Also observables are more like streams than arrays.


I don't think I'm entirely out of band to say there could be a better way of naming them, like why not call them SubscribableStream.

Saying its an observable invokes a messy gray area in people's brains. I know this because I've had to explain observables to co-workers more times than I can count in my career (I'm a big fan of RxJS, I didn't mean what I said as a dismissal), and I like them for async work vs promises in many many cases, but the nomenclature does not invoke easy understanding


Because RxJS made at least one huge mistake: it made its observables lazy.

When does it start? How do you deal with oversubscription? Late starts? Double subscriptions?

On top of that streams are always a pain in the butt to debug.

The fifteen million obtuse methods/operators didn't help either (I see there are significantly fewer now).

And to remind you: it took the author of RxJava several months to understand the programming model: https://twitter.com/dmitriid/status/811561007504093184


Maybe it would be easier for you (and your colleagues) if the function to "observe" observables was called... observe, instead of "subscribe ?


not particularly, I think it would make it more confusing.

When I break it down to folks explaining its stream processing over iterables or async work and you subscribe (and can unsubscribe) a pipeline that runs over that stream, people get it quickly.

When I say you can "observe a stream" people start getting other connotations, for some reason. I have ran into this over and over and over. Smart people too, not talking about just juniors here


Indeed !

`observers` do exist in RxJs by the way: https://rxjs.dev/guide/observer


I think it is definitely a learning curve thing: when teaching/learning Observables it can help to use a name like EventStreams or PushStreams. (An RxJS "competitor" is named XStream for this among other reasons.) Observable is a simple English word and the meaning of the English word is complicatedly "shadowed" by what the tech means by it.

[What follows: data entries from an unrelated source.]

(** * web5-js: the HTTP transport, the JSON-RPC envelope codec and the
    Record data accessor

    A shallow embedding of

    - [src/transport/json-rpc.js]: the envelope builders;
    - [src/transport/http-transport.js]: [HttpTransport.encodeMessage],
      [decodeMessage] and [send];
    - the data accessor of [src/dwn/models/record.js], which is exercised by
      [tests/dwn/models/record.spec.js] but whose code is not among the
      sources: it is modelled from the specification, in [Module DataAccessor].

    JavaScript values are a tree type; an object is a finite map from property
    names to values ([gmap string value]), so that equality of two values is
    deep equality and does not depend on the order in which properties were
    created.  Calls that leave the module ([uuidv4], [fetch],
    [Encoder.base64UrlToObject], [parseJson], [response.json()]) are the
    operations of a small free monad, [Prog]; a [World] answers them and
    records them in a trace.

    Numbers are the integral ones and strings are made of 8-bit code units:
    fractions, exponents and the code units above 255 are outside the
    embedding. *)

From Stdlib Require Import Ascii String ZArith DecimalString DecimalZ DecimalPos DecimalFacts.
From stdpp Require Import gmap strings list fin_maps.

Local Open Scope string_scope.
Local Open Scope Z_scope.

(** ** JavaScript values *)

(** A [ReadableStream] is known by its identity only. *)
Definition stream := nat.
(** ** The [UPDATE] loop *)

Lemma apply_updates_lookup (pid : Z) (updates : list (Z * R * Z)) :
  forall (m : gmap Z player_row) (row : player_row),
    m !! pid = Some row ->
    exists row',
      apply_updates updates m !! pid = Some row'
      /\ name row' = name row
      /\ ((row' = row /\ forall u, u ∈ updates -> u.1.1 <> pid)
          \/ exists u, u ∈ updates /\ u.1.1 = pid
                       /\ rating row' = u.1.2 /\ matches_played row' = u.2).
Proof.
  induction updates as [|u us IH]; intros m row Hrow.
  - exists row. repeat split; [done |]. left. split; [done |].
    intros u Hu. by apply elem_of_nil in Hu.
  - unfold apply_updates. cbn [fold_left]. fold (apply_updates us).
    destruct (decide (u.1.1 = pid)) as [Heq | Hne].
    + destruct (IH (alter (set_columns u.1.2 u.2) u.1.1 m)
                   (set_columns u.1.2 u.2 row)) as (row' & Hl & Hn & Hcases).
      { rewrite Heq, lookup_alter_eq, Hrow. done. }
      exists row'. split; [done |]. split; [done |]. right.
      destruct Hcases as [[-> _] | (v & Hv & Hk & Hr & Hm)].
      * exists u. split; [apply list_elem_of_here | done].
      * exists v. split; [by apply list_elem_of_further | done].
    + destruct (IH (alter (set_columns u.1.2 u.2) u.1.1 m) row)
        as (row' & Hl & Hn & Hcases).
      { by rewrite lookup_alter_ne. }
      exists row'. split; [done |]. split; [done |].
      destruct Hcases as [[-> Hnot] | (v & Hv & Hk & Hr & Hm)].
      * left. split; [done |]. intros v Hv.
        apply elem_of_cons in Hv as [-> | Hv]; [done | by apply Hnot].
      * right. exists v. split; [by apply list_elem_of_further | done].
Qed.

Lemma apply_updates_lookup_None (pid : Z) (updates : list (Z * R * Z)) :
  forall m : gmap Z player_row,
    m !! pid = None -> apply_updates updates m !! pid = None.
Proof.
  induction updates as [|u us IH]; intros m Hm; [done |].
  unfold apply_updates. cbn [fold_left]. apply IH.
  destruct (decide (u.1.1 = pid)) as [<- | Hne].
  - by rewrite lookup_alter_eq, Hm.
  - by rewrite lookup_alter_ne.
Qed.

(** ** Outcomes of [process_match] *)

Lemma select_rating_matches_Some (db : database) (pid : Z) (r : R) (m : Z) :
  select_rating_matches db pid = Some (r, m) <->
  exists row, players db !! pid = Some row /\ rating row = r /\ matches_played row = m.
Proof.
  unfold select_rating_matches. split.
  - destruct (players db !! pid) as [row|]; [|done].
    cbn. intros [= <- <-]. by exists row.
  - intros (row & -> & <- & <-). done.
Qed.

Lemma select_rating_matches_row (db : database) (pid : Z) (row : player_row) :
  players db !! pid = Some row ->
  select_rating_matches db pid = Some (rating row, matches_played row).
Proof. intros H. apply select_rating_matches_Some. by exists row. Qed.
(** ** What the primitives leave alone *)

Lemma cleanup_shape (e : eid) (s : state) :
  cleanup e s =
  set_log (EvCleanup e :: log s)
    (set_effects (effects (cleanup e s))
       (set_targetMap (targetMap (cleanup e s)) s)).
Proof.
  unfold cleanup.
  change (effectOf (emit (EvCleanup e) s) e) with (effectOf s e).
  destruct (effectOf s e) as [f | ]; [ | destruct s; reflexivity ].
  destruct (deps f); [ destruct s; reflexivity | ].
  rewrite fold_dep_delete_shape. destruct s; reflexivity.
Qed.

Lemma track_shape (t : addr) (ty : TrackOpTypes) (k : key) (s : state) :
  track t ty k s =
  set_log (log (track t ty k s))
    (set_effects (effects (track t ty k s))
       (set_targetMap (targetMap (track t ty k s)) s)).
Proof.
  unfold track. destruct (shouldTrack s); simpl; [ | destruct s; reflexivity ].
  destruct (activeEffect s) as [e | ]; [ | destruct s; reflexivity ].
  change (depOf (emit (EvTrack e t k) s) t k) with (depOf s t k).
  destruct (mem e (depOf s t k)); destruct s; reflexivity.
Qed.

Lemma writeProp_shape (a : addr) (k : key) (v : value) (s : state) :
  writeProp a k v s = set_heap (heap (writeProp a k v s)) s.
Proof.
  unfold writeProp. destruct (nth_error (heap s) a);
    [ | destruct s; reflexivity ].
  destruct (ordinaryWrite o k v); destruct s; reflexivity.
Qed.

Lemma prim_stack (p : prim) (s : state) :
  effectStack (applyPrim p s) = effectStack s
  /\ activeEffect (applyPrim p s) = activeEffect s.
Proof.
  destruct p; simpl; try (split; reflexivity).
  - rewrite track_shape. split; reflexivity.
  - rewrite cleanup_shape. split; reflexivity.
  - rewrite resetTracking_shape. split; reflexivity.
  - rewrite writeProp_shape. split; reflexivity.
Qed.

Lemma prim_tracking (p : prim) (s : state) :
  match p with PPause | PEnable | PReset => True | _ =>
    shouldTrack (applyPrim p s) = shouldTrack s
    /\ trackStack (applyPrim p s) = trackStack s
  end.
Proof.
  destruct p; simpl; try (split; reflexivity); auto.
  - rewrite track_shape. split; reflexivity.
  - rewrite cleanup_shape. split; reflexivity.
  - rewrite writeProp_shape. split; reflexivity.
Qed.

Lemma prim_heap (p : prim) (s : state) :
  match p with PAlloc _ | PWriteProp _ _ _ | PNewProxy _ _ _ => True | _ =>
    heap (applyPrim p s) = heap s
  end.
Proof.
  destruct p; simpl; try reflexivity; auto.
  - rewrite track_shape. reflexivity.
  - rewrite cleanup_shape. reflexivity.
  - rewrite resetTracking_shape. reflexivity.
Qed.

(** ** The effect stack is a stack *)

Definition sameStack (s s' : state) : Prop := effectStack s' = effectStack s.

Lemma sameStack_closed : closed sameStack.
Proof.
  unfold sameStack. constructor.
  - reflexivity.
  - intros a b c H1 H2. congruence.
  - intros p s. apply prim_stack.
  - reflexivity.
  - intros e f s s2 _ _ _ H. rewrite leave_shape. simpl. rewrite H.
    simpl. rewrite cleanup_shape. reflexivity.
Qed.

(** A program leaves the effect stack as it found it. *)
Lemma exec_sameStack (n : nat) (p : prog) (s : state) (o : outcome value)
  (s' : state) :
  exec n p s = Some (o, s') -> effectStack s' = effectStack s.
Proof. intros H. exact (@exec_rel _ sameStack_closed n p s o s' H). Qed.

(** The active effect is the top of the stack. *)
Definition activeIsTop (s : state) : Prop :=
  activeEffect s = hd_error (effectStack s).

Lemma activeIsTop_closed : closed (fun s s' => activeIsTop s -> activeIsTop s').
Proof.
  apply closed_invariant; unfold activeIsTop.
  - intros p s H. destruct (prim_stack p s) as [-> ->]. exact H.
  - auto.
  - intros e s _ _. reflexivity.
  - intros s _. rewrite leave_shape. reflexivity.
Qed.

Lemma exec_activeIsTop (n : nat) (p : prog) (s : state) (o : outcome value)
  (s' : state) :
  activeIsTop s -> exec n p s = Some (o, s') -> activeIsTop s'.
Proof. intros HI H. exact (@exec_rel _ activeIsTop_closed n p s o s' H HI). Qed.

(** ** The log only grows *)

Definition logGrows (s s' : state) : Prop :=
  exists evs, log s' = evs ++ log s.

Lemma log_track (t : addr) (ty : TrackOpTypes) (k : key) (s : state) :
  log (track t ty k s) =
  if shouldTrack s then
    match activeEffect s with
    | Some e => EvTrack e t k :: log s
    | None => log s
    end
  else log s.
Proof.
  unfold track. destruct (shouldTrack s); simpl; auto.
  destruct (activeEffect s) as [e | ]; auto.
  change (depOf (emit (EvTrack e t k) s) t k) with (depOf s t k).
  destruct (mem e (depOf s t k)); reflexivity.
Qed.

Lemma log_cleanup (e : eid) (s : state) :
  log (cleanup e s) = EvCleanup e :: log s.
Proof. rewrite cleanup_shape. reflexivity. Qed.
(** [GET /candidates] of the two-argument variant. *)
Definition candidates_simple (W : World) (L : Ledger) : Reply :=
  if hasFn W "getAllCandidates()" then all L
  else if hasFn W "getCandidatesCount()"
          && (hasFn W "getCandidate(uint256)" || hasFn W "candidates(uint256)") then
    match getCandidatesCount L with
    | Throws _ => Error500
    | Returns c =>
        match toNumber c with
        | None => Error500
        | Some cnt =>
            match counted W L (N.to_nat cnt) 0%N with
            | Some out => Rows out
            | None => Error500
            end
        end
    end
  else Rows (probe L 10 0%N).

End Candidates.

(** A row shows a candidate: the same id, name and count, both numbers
    within the safe integers. *)
Definition shows (t : Candidates.Candidate) (r : Candidates.Row) : Prop :=
  Candidates.id r = Candidates.c_id t /\
  Candidates.name r = Candidates.c_name t /\
  Candidates.voteCount r = Candidates.c_voteCount t /\
  (Candidates.c_id t < 2 ^ 53)%N /\ (Candidates.c_voteCount t < 2 ^ 53)%N.

(** [n] rounds of a loop body from index [i], all or nothing. *)
Fixpoint rounds {A} (f : N -> option A) (n : nat) (i : N) : option (list A) :=
  match n with
  | O => Some []
  | S n' =>
      match f i with
      | None => None
      | Some r =>
          match rounds f n' (i + 1)%N with
          | None => None
          | Some out => Some (r :: out)
          end
      end
  end.

(** The round of [Candidates.collect]. *)
Definition collect_round (L : Candidates.Ledger) (i : N) : option Candidates.Row :=
  match Candidates.getCandidate L i with
  | Throws _ => None
  | Returns t => Candidates.row t
  end.

(** A ledger with three candidates. *)
Definition sample_candidates : list Candidates.Candidate :=
  [ {| Candidates.c_id := 0; Candidates.c_name := "Ada"; Candidates.c_voteCount := 7 |};
    {| Candidates.c_id := 1; Candidates.c_name := "Berta"; Candidates.c_voteCount := 0 |};
    {| Candidates.c_id := 2; Candidates.c_name := "Carla"; Candidates.c_voteCount := 3 |} ]%N.

Definition sample_candidate_ledger : Candidates.Ledger :=
  {| Candidates.getAllCandidates := Returns sample_candidates;
     Candidates.getCandidatesCount := Returns 3%N;
     Candidates.getCandidate := fun i =>
       match nth_error sample_candidates (N.to_nat i) with
       | Some t => Returns t
       | None => Throws empty_call_exception
       end;
     Candidates.candidates_at := fun i =>
       match nth_error sample_candidates (N.to_nat i) with
       | Some t => Returns (Candidates.c_name t)
       | None => Throws empty_call_exception
       end;
     Candidates.getVotes := fun i =>
       match nth_error sample_candidates (N.to_nat i) with
       | Some t => Returns (Candidates.c_voteCount t)
       | None => Throws empty_call_exception
       end |}.

(** ** The vote lists of the accumulator variant

    [GET /votes] and [GET /votes/by-candidate] only read the ledger; their
    model keeps the answer and takes the contract's view functions as an
    oracle. *)

Module Votes.

(** A JavaScript number, as far as these routes tell numbers apart: an
    integer, a number strictly between two neighbouring integers, an
    infinity, or NaN. *)
Inductive JsNumber : Type :=
| NaN
| NegInfinity
| Infinity
| Int (z : Z)
| Frac (floor : Z).      (* a number x with floor < x < floor + 1 *)

(** [Math.min(hi, n)] and [Math.max(lo, n)] for an integer bound. *)
Definition Math_min (hi : Z) (n : JsNumber) : JsNumber :=
  match n with
  | NaN => NaN
  | NegInfinity => NegInfinity
  | Infinity => Int hi
  | Int z => Int (Z.min hi z)
  | Frac f => if (f <? hi)%Z then Frac f else Int hi
  end.

Definition Math_max (lo : Z) (n : JsNumber) : JsNumber :=
  match n with
  | NaN => NaN
  | NegInfinity => Int lo
  | Infinity => Infinity
  | Int z => Int (Z.max lo z)
  | Frac f => if (lo <=? f)%Z then Frac f else Int lo
  end.

(** [const clamp = (n, lo, hi) => Math.max(lo, Math.min(hi, n))] *)
Definition clamp (n : JsNumber) (lo hi : Z) : JsNumber :=
  Math_max lo (Math_min hi n).

(** The tuple the contract returns for a vote. *)
Record Vote : Type := mkVote {
  v_id : N;
  v_candidateId : N;
  v_timestamp : N
}.

(** An element of the answer. *)
Record Item : Type := mkItem {
  id : N;
  candidateId : N;
  timestamp : N
}.

(** [mapVote] *)
Definition mapVote (v : Vote) : Item :=
  {| id := Number_of (v_id v);
     candidateId := Number_of (v_candidateId v);
     timestamp := Number_of (v_timestamp v) |}.

(** The view functions, called by their full signature; a function the
    contract object does not have throws when called.  [encode_fault] and
    [toNumber_fault] are what ethers throws for a number that is no uint256
    and for a [toNumber] beyond the safe integers. *)
Record Ledger : Type := mkLedger {
  getVotesCount0 : Outcome N;                               (* getVotesCount() *)
  getVotesRange2 : N -> N -> Outcome (list Vote);           (* getVotesRange(uint256,uint256) *)
  getVotesCount1 : N -> Outcome N;                          (* getVotesCount(uint256) *)
  getVotesRange3 : N -> N -> N -> Outcome (list Vote);
  getVotesByCandidateCount : N -> N -> Outcome N;
  getVotesByCandidateRange : N -> N -> N -> N -> Outcome (list Vote);
  encode_fault : JsNumber -> Exn;
  toNumber_fault : N -> Exn
}.

(** A number handed to the contract for a [uint256]: ethers takes the
    integers that are safe and not negative. *)
Definition uint_arg (L : Ledger) (n : JsNumber) : Outcome N :=
  match n with
  | Int z =>
      match BigNumber_from z with
      | Some z' => if (0 <=? z')%Z then Returns (Z.to_N z') else Throws (encode_fault L n)
      | None => Throws (encode_fault L n)
      end
  | _ => Throws (encode_fault L n)
  end.

(** [(await call).toNumber()] *)
Definition counted (L : Ledger) (o : Outcome N) : Outcome N :=
  match o with
  | Throws e => Throws e
  | Returns c =>
      match toNumber c with
      | Some n => Returns n
      | None => Throws (toNumber_fault L c)
      end
  end.

Definition andThen {A B} (o : Outcome A) (k : A -> Outcome B) : Outcome B :=
  match o with
  | Returns a => k a
  | Throws e => Throws e
  end.

(** [getCurrentElectionIdSafe], as in the other file of this variant. *)
Definition getCurrentElectionIdSafe (W : World) : Outcome N :=
  let guarded (o : Outcome N) : Outcome N :=
    match o with
    | Returns n => Returns n
    | Throws e =>
        if String.eqb (exn_code e) "CALL_EXCEPTION" && String.eqb (exn_data e) "0x"
        then Returns 0%N
        else Throws e
    end in
  if hasFn W "currentElectionId()" then guarded (currentElectionId W)
  else if hasFn W "getCurrentElectionId()" then guarded (getCurrentElectionId W)
  else Returns 0%N.

(** The query string: [Number(req.query.x)] for each parameter that is
    there. *)
Record Query : Type := mkQuery {
  q_start : option JsNumber;
  q_limit : option JsNumber;
  q_electionId : option JsNumber;
  q_candidateId : option JsNumber
}.

Inductive Reply : Type :=
| Page (electionId : N) (candidate : option N) (start limit total : N)
       (items : list Item)              (* res.json({ electionId, ..., items }) *)
| Fail (status : nat) (text : string).  (* res.status(status).send(text) *)

(** [e?.reason || e?.message || "Error"] *)
Definition fail_text (e : Exn) : string :=
  or_str (exn_reason e)
    (or_str (match exn_message e with Some m => m | None => "" end) "Error").

Definition catch (o : Outcome Reply) : Reply :=
  match o with
  | Returns r => r
  | Throws e => Fail 500 (fail_text e)
  end.

Definition orDefault (d : Z) (n : option JsNumber) : JsNumber :=
  match n with
  | Some n => n
  | None => Int d
  end.

(** [Number(undefined)] is NaN. *)
Definition orNaN (n : option JsNumber) : JsNumber :=
  match n with
  | Some n => n
  | None => NaN
  end.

On the other hand, on the other side of the learning curve, Observable is a great name. It's a simple English word that you can say and write a million times (and you will need to when working with them) without extra PascalCase or things like that. Also, when you look at the overall "family" that Observables fit into, it is a name that fits the family: Iterable/AsyncIterable ("PullStreams") versus Observable ("PushStreams"). (In .NET LINQ the family uses Enumerable/AsyncEnumerable and also extends to Queryable and the strangely named but makes sense in context Qbservable. [QueryableObservable; often pronounced like "cube-servable".]) As a family of tools that all generally work well together and are essentially related in a "four quadrant" way, it helps that they all have a nice -able names that sound related.


Qt was always right.


Yes, the API is very similar to Vue's. $state is ref/reactive, $derived is computed, $effect is watch/watchEffect.

> why React was made in the first place, to have only one way data binding and to re-render the entire page in a smart way

This last part is why Vue and now Svelte didn't adopt React's model. Yes, reactivity and two-way data binding give you enough rope to thoroughly hang yourself, but it also gives you a very explicit picture of how and when components will update. React, on the other hand, expects you to trust its smart algorithms, which definitely removes a lot of the pain from day-to-day coding but also makes troubleshooting performance problems harder.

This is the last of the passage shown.